Among the entries below, please show each line that carries the word "true".

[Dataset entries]
Content starts

(** The physical address, by the level of the leaf. *)
Definition sv39_address (va ppn : Z) (level : nat) : Z :=
  let offset := va .& 0xfff in
  match level with
  | 0%nat => (ppn << 12) .| offset
  | 1%nat => ((ppn .& ~~ 0x1ff) << 12) .| (sv39_vpn va 0 << 12) .| offset
  | _ => ((ppn .& ~~ 0x3ffff) << 12) .| (sv39_vpn va 1 << 21) .| (sv39_vpn va 0 << 12) .| offset
  end.

(** Returns the physical address and the memory type. *)
Definition sv39_translate (va : Z) (type : mem_type) : M machine (Z * Z) :=
  if negb (sv39_canonical va) then fault (pf_cause type) 12
  else
    m ← get;
    '(level, pte_addr, pte) ← sv39_walk va type 2 (satp_ppn (CSR m CSR_SATP) << 12);
    let ppn := napot_ppn pte (sv39_vpn va 0) in
    if negb (Nat.eqb level 0) && nz (ppn .& level_mask level) then fault (pf_cause type) 3
    else
      match leaf_denied m type pte with
      | Some code => fault (pf_cause type) code
      | None =>
          (if CONFIG_RV_SVADE then
             if ad_needed type pte then fault (pf_cause type) 11 else mret tt
           else when (ad_needed type pte) (paddr_write pte_addr 8 (ad_update type pte)));;
          mret (sv39_address va ppn level, (pte >> 61) .& 3)
      end.
Definition leaf_exit (ok : Z -> Prop) (m0 : machine) (leaf : nat * Z * Z -> Prop) (c : Z) (m : machine) : Prop :=
  quiet_exit ok m0 c m /\ (sv39_ready m0 -> forall r, ~ leaf r).

Lemma fault_leaf {A} m0 c code (ok : Z -> Prop) leaf (Q : A -> machine -> Prop) :
  ok c -> (sv39_ready m0 -> forall r, ~ leaf r) ->
  triple (calm m0) (fault c code) Q (leaf_exit ok m0 leaf).
Proof. intros H Hn. apply triple_fault. intros m Hm <-. by split. Qed.

(** One level of the walk. *)
Lemma sv39_level_spec m0 va ty level a (ok : Z -> Prop) (k : Z -> M machine (nat * Z * Z)) next :
  CONFIG_RV64 = true -> ok (af_cause ty) -> ok (pf_cause ty) ->
  (forall pte, triple (calm m0) (k pte) (fun r m => calm m0 m /\ (sv39_ready m0 -> next pte r))
                 (leaf_exit ok m0 (next pte))) ->
  let pte_addr := word (a + sv39_vpn va level * 8) in
  triple (calm m0)
    (denied ← ptw_denied pte_addr 8;
     if denied : bool then fault (af_cause ty) 25
     else
       pte ← paddr_read pte_addr 8;
       m ← get;
       if negb (nz (pte_v pte)) || (nz (pte_w pte) && negb (nz (pte_r pte)))
          || sv39_reserved m level pte
       then fault (pf_cause ty) 2
       else if nz (pte_r pte) || nz (pte_x pte) then mret (level, pte_addr, pte)
       else if nz (pte .& 0xd0) then fault (pf_cause ty) 2 else k pte)
    (fun r m => calm m0 m /\ (sv39_ready m0 -> sv39_level m0 va level a next r))
    (leaf_exit ok m0 (sv39_level m0 va level a next)).
Proof.
  intros E64 Oa Op Hk. cbv zeta. unfold sv39_level. cbv zeta.
  set (pa := word (a + sv39_vpn va level * 8)).
  assert (Fp : fits 64 pa).
  { unfold pa. pose proof (word_fits (a + sv39_vpn va level * 8)) as F. unfold XLEN in F.
    by rewrite E64 in F. }
  eapply triple_bind; [apply ptw_denied_calm|]. intros d. cbn beta.
  assert (Hd : forall m, calm m0 m /\ (d = false -> ptw_memory_readable pa 8 = true) /\
     (CONFIG_RV64 = true -> pmp_wf m0 -> fits 64 pa -> 0 < 8 < 2 ^ 63 -> d = negb (ptw_ok m0 pa 8)) ->
     calm m0 m /\ ((d = false -> ptw_memory_readable pa 8 = true) /\
       (sv39_ready m0 -> ptw_ok m0 pa 8 = negb d))).
  { intros m (Hm & H1 & H2). split; [done|]. split; [done|]. intros [W _].
    rewrite (H2 E64 W Fp) by lia. by rewrite negb_involutive. }
  eapply triple_pre; [|exact Hd]. clear Hd. apply triple_pure. intros [Hr Hd].
  destruct d; [apply fault_leaf; [done|]; intros R r (H & _); by rewrite Hd in H|].
  eapply triple_bind; [by apply pte_read_calm; [apply Hr|apply host_len_8]|].
  intros pte. cbn beta. change (Z.to_nat 8) with 8%nat. apply triple_pure. intros Ep.
  apply triple_get_bind. intros m Hm. rewrite (sv39_valid_calm m0 m) by done.
  eapply triple_pre with (P := calm m0); [|by intros s ->].
  assert (Hv : sv39_ready m0 -> negb (nz (pte_v pte)) || (nz (pte_w pte) && negb (nz (pte_r pte)))
            || sv39_reserved m0 level pte = false <-> sv39_valid m0 level (load_bytes (mem m0) pa 8)).
  { intros [_ W]. rewrite <-Ep. apply sv39_valid_iff. rewrite Ep. by apply (load_bytes_fits _ _ 8). }
  rewrite pointer_bits.
  assert (El : nz (pte_r pte) || nz (pte_x pte) = pte_leaf (load_bytes (mem m0) pa 8))
    by (unfold pte_r, pte_x; rewrite !nz_getf1 by lia; by rewrite Ep).
  rewrite El. destruct (_ || sv39_reserved m0 level pte).
  { apply fault_leaf; [done|]. intros R r (_ & H & _). by apply Hv in H. }
  destruct (pte_leaf _).
  { apply triple_ret. intros s Hs. split; [done|]. intros R. split; [by apply Hd|].
    split; [by apply Hv|]. by rewrite Ep. }
  rewrite <-Ep. destruct (_ || Z.testbit pte 7).
  { apply fault_leaf; [done|]. intros R r (_ & _ & H & _). done. }
  eapply triple_conseq; [apply Hk|done|..].
  - intros r s [Hs Hn]. split; [done|]. intros R. split; [by apply Hd|].
    split; [rewrite Ep; by apply Hv|]. split; [done|]. by apply Hn.
  - intros c s [Hs Hn]. split; [done|]. intros R r (_ & _ & _ & H). by apply (Hn R r).
Qed.

(** The walk ends in the leaf the specification gives, or faults when there is
    none; the outcome is exact on a well-formed PMP and memory. *)
Lemma sv39_walk_spec m0 va ty level a (ok : Z -> Prop) :
  CONFIG_RV64 = true -> ok (af_cause ty) -> ok (pf_cause ty) ->
  triple (calm m0) (sv39_walk va ty level a)
    (fun r m => calm m0 m /\ (sv39_ready m0 -> sv39_leaf m0 va level a r))
    (leaf_exit ok m0 (sv39_leaf m0 va level a)).
Proof.
  intros E64 Oa Op. revert a. induction level as [|level IH]; intros a; cbn [sv39_walk].
  all: eapply triple_conseq; [apply sv39_level_spec; [done|done|done|]|done|..].
  - intros pte. apply (fault_leaf _ _ _ _ (fun _ => False)); [done|]. by intros _ r [].
  - intros r s [Hs H]. split; [done|]. intros R. apply sv39_leaf_level. by apply H.
  - intros c s [Hs H]. split; [done|]. intros R r Hl. apply sv39_leaf_level in Hl. by apply (H R r).
  - intros pte. apply (IH (pte_ppn pte << 12)).
  - intros r s [Hs H]. split; [done|]. intros R. apply sv39_leaf_level. by apply H.
  - intros c s [Hs H]. split; [done|]. intros R r Hl. apply sv39_leaf_level in Hl. by apply (H R r).
Qed.

Lemma sv39_leaf_det m va level table r r' :
  sv39_leaf m va level table r -> sv39_leaf m va level table r' -> r' = r.
Proof.
  intros H. revert r'. induction H as [level table pa pte -> H1 -> H2 H3|level table pa pte r -> H1 -> H2 H3 H4 H5 IH];
    intros r' H'; apply sv39_leaf_level in H' as (_ & _ & H'); rewrite H3 in H'.
  - done.
  - apply IH. by destruct H'.
Qed.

Content ends

**EXERCISE RESPONSE:**
  CONFIG_RV64 = true -> ok (af_cause ty) -> ok (pf_cause ty) ->
  assert (Hd : forall m, calm m0 m /\ (d = false -> ptw_memory_readable pa 8 = true) /\
     (CONFIG_RV64 = true -> pmp_wf m0 -> fits 64 pa -> 0 < 8 < 2 ^ 63 -> d = negb (ptw_ok m0 pa 8)) ->
     calm m0 m /\ ((d = false -> ptw_memory_readable pa 8 = true) /\
  CONFIG_RV64 = true -> ok (af_cause ty) -> ok (pf_cause ty) ->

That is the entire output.